### Prompt
In the records below, find the line holding "(** * The key" and the line holding "(** [ScopeKey] of". Set down both, with every line between them, exactly.

[Stored data]
--*--

(** X5. Two successive trims of a spectrum can be made in either order:
    trimming to [r1] and then to [r2] returns what trimming to [r2] and
    then to [r1] returns. *)
Theorem trim_spectrum_twice_commutes (freqs : list A) (ps : spectra B)
    (r1 r2 : A * A) (Hlen : freq_axis_len ps = length freqs) :
  exists out,
    trim_spectrum_twice freqs ps r1 r2 = Ok out
    /\ trim_spectrum_twice freqs ps r2 r1 = Ok out.
Proof.
  eexists. split.
  - apply trim_spectrum_twice_aligned. exact Hlen.
  - rewrite (@trim_spectrum_twice_aligned freqs ps r2 r1 Hlen).
    do 2 f_equal.
    + apply filter_ext. intros c. apply andb_comm.
    + f_equal. apply map_ext. intros c. apply andb_comm.
Qed.

Lemma range_within_both (inner outer : A * A) (c : A) :
  range_within inner outer ->
  in_rangeb outer c && in_rangeb inner c = in_rangeb inner c.
Proof.
  intros [Hlo Hhi]. destruct (in_rangeb inner c) eqn:Ein.
  - apply in_rangeb_spec in Ein. destruct Ein as [H1 H2].
    rewrite andb_true_r. apply in_rangeb_spec. split.
    + apply (sle_trans _ _ _ Hlo H1).
    + apply (sle_trans _ _ _ H2 Hhi).
  - apply andb_false_r.
Qed.

(** X6. Trimming a spectrum to a range and then to a range inside it
    returns what trimming to the inner range directly returns. *)
Theorem trim_spectrum_nested (freqs : list A) (ps : spectra B)
    (outer inner : A * A) (Hlen : freq_axis_len ps = length freqs)
    (Hin : range_within inner outer) :
  exists out,
    trim_spectrum freqs ps inner = Ok out
    /\ trim_spectrum_twice freqs ps outer inner = Ok out.
Proof.
  eexists. split.
  - apply trim_spectrum_aligned. exact Hlen.
  - rewrite (@trim_spectrum_twice_aligned freqs ps outer inner Hlen).
    do 2 f_equal.
    + apply filter_ext. intros c. apply range_within_both. exact Hin.
    + rewrite contract_mask_map. f_equal.
      apply map_ext. intros c. apply range_within_both. exact Hin.
Qed.

Lemma filter_all {T} (p : T -> bool) (l : list T) :
  Forall (fun c => p c = true) l -> filter p l = l.
Proof.
  induction 1 as [|c l Hc Hl IH]; simpl; [reflexivity|].
  rewrite Hc, IH. reflexivity.
Qed.

(** X7. A range that contains every frequency changes nothing:
    [trim_spectrum] returns [freqs] and [power_spectra] as they were given
    (a 2-D [power_spectra] with rows of one length). *)
Theorem trim_spectrum_full_range (freqs : list A) (ps : spectra B)
    (rng : A * A) (Hlen : freq_axis_len ps = length freqs)
    (Hrect : spectra_rectangular ps)
    (Hall : Forall (in_range rng) freqs) :
  trim_spectrum freqs ps rng = Ok (freqs, ps).
Proof.
  assert (Hb : Forall (fun c => in_rangeb rng c = true) freqs).
  { revert Hall. apply Forall_impl. intros c. apply in_rangeb_spec. }
  assert (Htrue : Forall (fun b => b = true) (contract_mask rng freqs)).
  { rewrite contract_mask_map. apply Forall_map. exact Hb. }
  assert (Hkeep : forall T (l : list T), length l = length freqs ->
                    masked (contract_mask rng freqs) l = l).
  { intros T l Hl. rewrite <- compress_masked.
    apply compress_all_true; [exact Htrue|].
    rewrite contract_mask_length, Hl. apply Nat.le_refl. }
  rewrite (@trim_spectrum_aligned A SA B freqs ps rng Hlen).
  rewrite (filter_all _ Hb). do 2 f_equal.
  destruct ps as [p|p]; simpl in *.
  - rewrite (Hkeep _ p Hlen). reflexivity.
  - destruct p as [rows ncols]. simpl in *. f_equal. f_equal.
    + unfold Np.rectangular in Hrect. simpl in Hrect.
      induction Hrect as [|row rows' Hrow Hrows IH]; simpl; [reflexivity|].
      rewrite IH, (Hkeep _ row) by congruence. reflexivity.
    + rewrite contract_mask_count, (filter_all _ Hb). symmetry. exact Hlen.
Qed.
(* ===== verification/GoLib.v ===== *)
(** * The parts of Go and its standard library the engine uses

    Machine integers, [strconv], [time], [encoding/hex], the [errors] package and
    the binary64 rounding of integer-valued doubles. *)

From S2P Require Import Prelude.
From Stdlib Require Import Numbers.DecimalString Numbers.DecimalZ Numbers.DecimalPos.

(** ** Machine integers *)

Definition MaxInt64 : Z := 2 ^ 63 - 1.
Definition MinInt64 : Z := - 2 ^ 63.

(** Two's-complement wrap-around of [int], [int64] and [time.Duration]. *)
Definition wrap64 (z : Z) : Z := (z + 2 ^ 63) mod 2 ^ 64 - 2 ^ 63.

Definition int64 (z : Z) : Prop := MinInt64 ≤ z ≤ MaxInt64.

#[export] Instance int64_dec z : Decision (int64 z).
Proof. unfold int64. apply _. Defined.

Lemma wrap64_id z : int64 z → wrap64 z = z.
Proof.
  unfold int64, MinInt64, MaxInt64, wrap64. intros ?. rewrite Z.mod_small by lia. lia.
Qed.

Lemma wrap64_over z : 2 ^ 63 ≤ z < 2 ^ 64 → wrap64 z = z - 2 ^ 64.
Proof.
  intros Hz. unfold wrap64. replace (z + 2 ^ 63) with (z - 2 ^ 63 + 1 * 2 ^ 64) by lia.
  rewrite Z_mod_plus_full, Z.mod_small by lia. lia.
Qed.

Lemma wrap64_int64 z : int64 (wrap64 z).
Proof.
  unfold int64, MinInt64, MaxInt64, wrap64.
  pose proof (Z.mod_pos_bound (z + 2 ^ 63) (2 ^ 64) ltac:(lia)). lia.
Qed.

(** Incrementing and decrementing gives back the same number, also at the limits. *)
Lemma wrap64_succ_pred z : int64 z → wrap64 (wrap64 (z + 1) - 1) = z.
Proof.
  intros Hz. destruct (decide (z = MaxInt64)) as [->|Hne]; [done|].
  unfold int64, MinInt64 in *. rewrite (wrap64_id (z + 1)) by (unfold int64, MinInt64; lia).
  rewrite Z.add_simpl_r. by apply wrap64_id.
Qed.

#[export] Hint Resolve wrap64_int64 : gte.

(** ** strconv *)

Definition FormatInt (z : Z) : string := NilZero.string_of_int (Z.to_int z).

Definition plus_char : Ascii.ascii := Ascii.ascii_of_nat 43.

(** [strconv.ParseInt(s, 10, 64)]: [None] for a syntax or range error. *)
Definition ParseInt (s : string) : option Z :=
  let value :=
    match s with
    | EmptyString => None
    | String c rest =>
        if Ascii.eqb c plus_char then Z.of_uint <$> NilZero.uint_of_string rest
        else Z.of_int <$> NilZero.int_of_string s
    end in
  z ← value; if decide (int64 z) then Some z else None.

(** ** time *)

(** A [time.Time] is its number of nanoseconds since the Unix epoch; the zero
    [time.Time] is January 1 of year 1, UTC. A [time.Duration] is an [int64]
    number of nanoseconds. *)
Definition Time := Z.
Definition Duration := Z.

Definition zeroTime : Time := -62135596800 * 10 ^ 9.
Definition IsZero (t : Time) : bool := t =? zeroTime.
Definition UnixMilli (t : Time) : Z := wrap64 (t / 10 ^ 6).
Definition After (t u : Time) : bool := u <? t.
Definition Add (t : Time) (d : Duration) : Time := t + d.
(** [Time.Sub] and [time.Since] saturate. *)
Definition Sub (t u : Time) : Duration := Z.max MinInt64 (Z.min MaxInt64 (t - u)).

Definition Nanosecond : Duration := 1.
Definition Millisecond : Duration := 10 ^ 6.
Definition Second : Duration := 10 ^ 9.
Definition Hour : Duration := 3600 * 10 ^ 9.

(** ** encoding/hex *)

Definition hex_char (d : N) : Ascii.ascii :=
  Ascii.ascii_of_N (if (d <? 10)%N then 48 + d else 87 + d)%N.

Fixpoint hex_EncodeToString (bs : list Byte.byte) : string :=
  match bs with
  | [] => ""
  | b :: bs =>
      let n := Byte.to_N b in
      String (hex_char (n / 16)) (String (hex_char (n mod 16)) (hex_EncodeToString bs))
  end.

(** ** errors *)

(** An error value: [Var x] is the package-level variable [x] (compared by
    identity), [Dyn] a value made by [errors.New] or [fmt.Errorf] at run time. The
    list holds what [%w] wraps. *)
Inductive error_id := Var (name : string) | Dyn.
(* ===== verification/RedisMem.v ===== *)
(** * An in-memory server

    The documented behaviour of the commands, run directly on a keyspace: a concrete
    server that satisfies the laws of [Redis], used to evaluate the store. *)

From S2P Require Import Prelude GoLib Redis.
From Stdlib Require Import Numbers.DecimalString.

Definition dot_char : Ascii.ascii := Ascii.ascii_of_nat 46.

Definition mem_parse_score (s : string) : option Z :=
  let '(a, b) := cut_at dot_char s in
  if (String.eqb b "" || String.eqb b ".000")%bool
  then (rnd53 ∘ Z.of_int) <$> NilZero.int_of_string a
  else None.

Lemma FormatInt_no_dot z : string_has dot_char (FormatInt z) = false.
Proof. by apply FormatInt_chars. Qed.

Lemma mem_parse_int z : (rnd53 ∘ Z.of_int) <$> NilZero.int_of_string (FormatInt z) = Some (rnd53 z).
Proof. rewrite option_fmap_compose, int_of_FormatInt. done. Qed.

#[export] Program Instance RedisMem : Redis := {|
  db := keyspace_t;
  exec := @doc_exec mem_parse_score;
  keyspace := id;
  parse_score := mem_parse_score
|}.
Next Obligation. intros A c d. simpl. by destruct (doc_exec _ _ _). Qed.
Next Obligation.
  intros z _. unfold mem_parse_score. rewrite cut_at_none by apply FormatInt_no_dot.
  apply mem_parse_int.
Qed.
Next Obligation.
  intros z. unfold mem_parse_score. change ".000" with (String dot_char "000").
  rewrite cut_at_app by apply FormatInt_no_dot. apply mem_parse_int.
Qed.
(* ===== verification/Keys.v ===== *)
(** * The key layout ([internal/redisstore/rdb.go], [internal/limiter/bucket.go])

    The Redis keys of a queue, the rank members of its pending set, and why keys of
    one queue, and of two queues, never alias. *)

From S2P Require Import Prelude GoLib.

Definition keyPrefix : string := "gte:".

Definition queuePrefix (queue : string) : string := keyPrefix +:+ "{" +:+ queue +:+ "}:".
Definition TaskKey (queue id : string) : string := queuePrefix queue +:+ "task:" +:+ id.
Definition PendingKey (queue : string) : string := queuePrefix queue +:+ "pending".
Definition PendingRankKey (queue : string) : string := queuePrefix queue +:+ "pending_rank".
Definition SequenceKey (queue : string) : string := queuePrefix queue +:+ "sequence".
Definition ScheduledKey (queue : string) : string := queuePrefix queue +:+ "scheduled".
Definition RetryKey (queue : string) : string := queuePrefix queue +:+ "retry".
Definition ActiveKey (queue : string) : string := queuePrefix queue +:+ "active".
Definition LeaseKey (queue : string) : string := queuePrefix queue +:+ "lease".
Definition ArchivedKey (queue : string) : string := queuePrefix queue +:+ "archived".

(** [ScopeKey] of the rate limiter; [None] is its panic on an empty scope. *)
Definition ScopeKey (scope : string) : option string :=
  if String.eqb scope "" then None else Some ("gte:limiter:" +:+ scope).

(** Lua's [string.format("%020d", n)]. *)
Definition lua_format_020d (n : Z) : string :=
  if n <? 0 then "-" +:+ digits 19 (- n) else digits 20 n.

(** The member of the pending set: [string.format("%020d", sequence) .. ":" .. id]. *)
Definition rankMember (sequence : Z) (id : string) : string :=
  lua_format_020d sequence +:+ ":" +:+ id.

(** ** The key constructors keep to their queue *)

Definition brace_char : Ascii.ascii := Ascii.ascii_of_nat 125.

(** Queue names without a closing brace, for which Redis hash tags, and the prefixes
    below, identify the queue. *)
Definition plain_queue (queue : string) : Prop := string_has brace_char queue = false.

#[export] Instance plain_queue_dec q : Decision (plain_queue q).
Proof. unfold plain_queue. apply _. Defined.

Lemma queuePrefix_app_inj q q' a b :
  plain_queue q → plain_queue q' →
  queuePrefix q +:+ a = queuePrefix q' +:+ b → q = q' ∧ a = b.
Proof.
  unfold plain_queue, queuePrefix. intros Hq Hq'.
  rewrite <-!string_app_assoc. intros Heq%(inj (String.append _))%(inj (String.append _)).
  change ("}:" +:+ a) with (String brace_char (":" +:+ a)) in Heq.
  change ("}:" +:+ b) with (String brace_char (":" +:+ b)) in Heq.
  apply string_cut_inj in Heq as [-> Heq]; [|done..].
  split; [done|]. by apply (inj (String.append ":")) in Heq.
Qed.

Lemma TaskKey_inj queue id id' : TaskKey queue id = TaskKey queue id' → id = id'.
Proof. unfold TaskKey. by intros ?%(inj (String.append _))%(inj (String.append _)). Qed.

(** A closing brace in a queue name defeats the layout: two tasks of two queues then share
    one key. [Validate] does not exclude such names. *)
Lemma TaskKey_collision : TaskKey "a" "b}:task:c" = TaskKey "a}:task:b" "c".
Proof. reflexivity. Qed.

(** ** Rank members *)

Lemma lua_format_020d_length n : String.length (lua_format_020d n) = 20%nat.
Proof.
  unfold lua_format_020d. case_match.
  - rewrite string_length_app, digits_length. done.
  - by rewrite digits_length.
Qed.

(** The claim script recovers the id from a rank member: [string.sub(m, 22)]. *)
Lemma rankMember_drop seq id : string_drop 21 (rankMember seq id) = id.
Proof.
  unfold rankMember. rewrite string_app_assoc.
  replace 21%nat with (String.length (lua_format_020d seq +:+ ":")).
  - apply string_drop_app.
  - by rewrite string_length_app, lua_format_020d_length.
Qed.

Lemma rankMember_inj seq seq' id id' :
  rankMember seq id = rankMember seq' id' → id = id'.
Proof. intros Heq. by rewrite <-(rankMember_drop seq id), Heq, rankMember_drop. Qed.

(** Byte-wise, rank members are ordered by their sequence numbers. *)
Lemma rankMember_compare seq seq' id id' :
  0 ≤ seq < 10 ^ 20 → 0 ≤ seq' < 10 ^ 20 → seq ≠ seq' →
  String.compare (rankMember seq id) (rankMember seq' id') = (seq ?= seq').
Proof.
  intros ?? Hne. unfold rankMember, lua_format_020d.
  rewrite !(proj2 (Z.ltb_ge _ _)) by lia.
  rewrite string_compare_app by (by rewrite !digits_length).
  rewrite digits_compare by done.
  by destruct (Z.compare_spec seq seq').
Qed.

(** ** Distinctness of the keys of one queue *)

(** Closes [queuePrefix q +:+ a ≠ queuePrefix q +:+ b] for suffixes that differ at a
    known character. *)
Ltac key_neq :=
  let H := fresh in
  unfold TaskKey, PendingKey, PendingRankKey, SequenceKey, ScheduledKey, RetryKey, ActiveKey,
    LeaseKey, ArchivedKey;
  intros H; apply (inj (String.append _)) in H; discriminate H.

--*--

### Written answer
(** * The key layout ([internal/redisstore/rdb.go], [internal/limiter/bucket.go])

    The Redis keys of a queue, the rank members of its pending set, and why keys of
    one queue, and of two queues, never alias. *)

From S2P Require Import Prelude GoLib.

Definition keyPrefix : string := "gte:".

Definition queuePrefix (queue : string) : string := keyPrefix +:+ "{" +:+ queue +:+ "}:".
Definition TaskKey (queue id : string) : string := queuePrefix queue +:+ "task:" +:+ id.
Definition PendingKey (queue : string) : string := queuePrefix queue +:+ "pending".
Definition PendingRankKey (queue : string) : string := queuePrefix queue +:+ "pending_rank".
Definition SequenceKey (queue : string) : string := queuePrefix queue +:+ "sequence".
Definition ScheduledKey (queue : string) : string := queuePrefix queue +:+ "scheduled".
Definition RetryKey (queue : string) : string := queuePrefix queue +:+ "retry".
Definition ActiveKey (queue : string) : string := queuePrefix queue +:+ "active".
Definition LeaseKey (queue : string) : string := queuePrefix queue +:+ "lease".
Definition ArchivedKey (queue : string) : string := queuePrefix queue +:+ "archived".

(** [ScopeKey] of the rate limiter; [None] is its panic on an empty scope. *)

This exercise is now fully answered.